When a hospital blocks a patient from using a comprehension tool on her own medical records — records she has a legal right to access under HIPAA — the hospital may be creating an accessibility barrier under these statutes. Not intentionally. Not maliciously. But the effect is the same.

What AI comprehension looks like in healthcare

The use case is narrow and specific:

  • A patient pastes discharge instructions into an AI to get a plain-language summary
  • A patient asks AI to explain what their lab results mean in simple terms
  • A patient uses AI to organize a complex medication schedule into a clear daily checklist
  • A caregiver uses AI to translate a specialist's report into language they can use to manage a family member's care

In every case, the patient already has the information. They are not requesting access to something restricted. They are trying to understand something they've already been given — the exact scenario the ADA's "effective communication" requirement was designed to address.

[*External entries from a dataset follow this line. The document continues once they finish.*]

(* ===== verification/BroadcastNode.v ===== *)
(** * Message distribution ([distribution/broadcast_node.py])

    One node: its state is a record, each coroutine a definition in the state and
    exception monad.  The event loop is a sequence of events; a coroutine runs
    without interruption between its awaits, so an awaited send is a task of its own
    ([tasks], [flushes]) that a later event performs.  What peers reply is an argument
    of the event ([attempt_result]). *)

From stdpp Require Import prelude gmap strings.
From S2P Require Import Prelude PyDict PyStr Json Message Security PeerRegistry VectorClock.

Local Open Scope string_scope.
Local Open Scope list_scope.

Definition ACK_TIMEOUT : time := seconds 2.
Definition MAX_RETRIES : nat := 3.
Definition RETRY_BACKOFF : time := 500000.

(** What one connection attempt yields: no connection, a frame sent but nothing
    heard before [ACK_TIMEOUT], or a frame sent and a reply. *)
Inductive attempt_result :=
  | Unreachable
  | NoReply
  | Reply (raw : string).

Section Node.
Context `{Crypto} `{PeerRegistry}.

(** The constructor's arguments and the hooks set before [start].
    [security] tells whether the [security] package could be imported; [on_message]
    gives, for a message, whether the callback returns or raises. *)
Record Config := mkConfig {
  host : string;
  port : Z;
  enforce_signatures : bool;
  security : bool;
  on_message : option (Message → result unit);
  pre_verify_hook : option (Message → M registry unit);
}.

Definition address (c : Config) : string := addr (host c) (port c).

(** A send the event loop has been asked to perform. *)
Record SendTask := mkTask { to_host : string; to_port : Z; task_msg : Message }.

(** The node's attributes.  [inbox] holds the verified and acknowledged messages whose
    [_receive] task has not run; [flushes] the retry queues being flushed.  [delivered]
    records the calls of [on_message] and [wire] the chat frames put on a connection,
    oldest first. *)
Record Node := mkNode {
  seen : gset string;
  retry_queue : pydict string (list Message);
  vc : VectorClock;
  hold_back : HoldBackQueue;
  keys : KeyState;
  peer_registry : registry;
  inbox : list Message;
  tasks : list SendTask;
  flushes : list (string * Z * list Message);
  delivered : list Message;
  wire : list (string * Z * Message);
}.

Definition set_seen x (n : Node) : Node :=
  mkNode x (retry_queue n) (vc n) (hold_back n) (keys n) (peer_registry n) (inbox n) (tasks n)
    (flushes n) (delivered n) (wire n).
Definition set_retry x (n : Node) : Node :=
  mkNode (seen n) x (vc n) (hold_back n) (keys n) (peer_registry n) (inbox n) (tasks n)
    (flushes n) (delivered n) (wire n).
Definition set_causal v q (n : Node) : Node :=
  mkNode (seen n) (retry_queue n) v q (keys n) (peer_registry n) (inbox n) (tasks n)
    (flushes n) (delivered n) (wire n).
Definition set_keys x (n : Node) : Node :=
  mkNode (seen n) (retry_queue n) (vc n) (hold_back n) x (peer_registry n) (inbox n) (tasks n)
    (flushes n) (delivered n) (wire n).
Definition set_registry x (n : Node) : Node :=
  mkNode (seen n) (retry_queue n) (vc n) (hold_back n) (keys n) x (inbox n) (tasks n)
    (flushes n) (delivered n) (wire n).
Definition set_inbox x (n : Node) : Node :=
  mkNode (seen n) (retry_queue n) (vc n) (hold_back n) (keys n) (peer_registry n) x (tasks n)
    (flushes n) (delivered n) (wire n).
Definition set_tasks x (n : Node) : Node :=
  mkNode (seen n) (retry_queue n) (vc n) (hold_back n) (keys n) (peer_registry n) (inbox n) x
    (flushes n) (delivered n) (wire n).
Definition set_flushes x (n : Node) : Node :=
  mkNode (seen n) (retry_queue n) (vc n) (hold_back n) (keys n) (peer_registry n) (inbox n)
    (tasks n) x (delivered n) (wire n).
Definition set_delivered x (n : Node) : Node :=
  mkNode (seen n) (retry_queue n) (vc n) (hold_back n) (keys n) (peer_registry n) (inbox n)
    (tasks n) (flushes n) x (wire n).
Definition add_wire f (n : Node) : Node :=
  mkNode (seen n) (retry_queue n) (vc n) (hold_back n) (keys n) (peer_registry n) (inbox n)
    (tasks n) (flushes n) (delivered n) (wire n ++ [f]).

Definition init_node (ks : KeyState) (r : registry) : Node :=
  mkNode ∅ [] ∅ new_queue ks r [] [] [] [] [].

Variable cfg : Config.

(** An action of the registry, or of the security module, run inside the node. *)
Definition on_registry {A} (m : M registry A) : M Node A := λ n,
  let '(r, reg) := m (peer_registry n) in (r, set_registry reg n).
Definition on_keys {A} (m : M KeyState A) : M Node A := λ n,
  let '(r, ks) := m (keys n) in (r, set_keys ks n).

This is not AI acting on a patient's behalf. It is not AI making medical decisions. It is a patient exercising their right to understand their own care.

The universal-design case is even stronger

Health literacy is not only a disability issue. Limited health literacy affects an estimated 88 million American adults. It correlates with lower use of preventive services, higher hospitalization rates, higher healthcare costs, and higher mortality.

When hospitals make information more understandable — whether through plain-language summaries, visual aids, or AI comprehension tools — every patient benefits. Elderly patients managing complex medication regimens. Patients whose first language isn't English. Patients navigating a diagnosis they've never encountered before.

The disability-rights framework provides the legal leverage. But the beneficiaries extend far beyond the disability community. This is the curb-cut effect in digital healthcare: accommodations designed for people with specific needs make the system better for everyone.

What needs to change

AI Access Alliance is working on three healthcare-specific interventions:

  1. Model institutional policies that ensure patient portal accessibility includes AI comprehension tool compatibility — not as an optional feature, but as an effective-communication requirement.
  2. Federal agency guidance asking HHS to clarify that blocking AI comprehension tools on patient-facing platforms may constitute an accessibility barrier under Section 1557 and Title III.
  3. Evidence documentation — real patient stories of comprehension barriers in healthcare settings, contributing to the human evidence base that makes the legal argument undeniable.

Healthcare providers are not the enemy. Most hospitals are trying to protect patient data — a legitimate goal. But data protection and comprehension access are not in conflict. A patient pasting her own discharge summary into an AI tool is not a data breach. It is a patient trying to understand her care.

The question is not whether to protect patient data. It is whether to block patients from understanding it.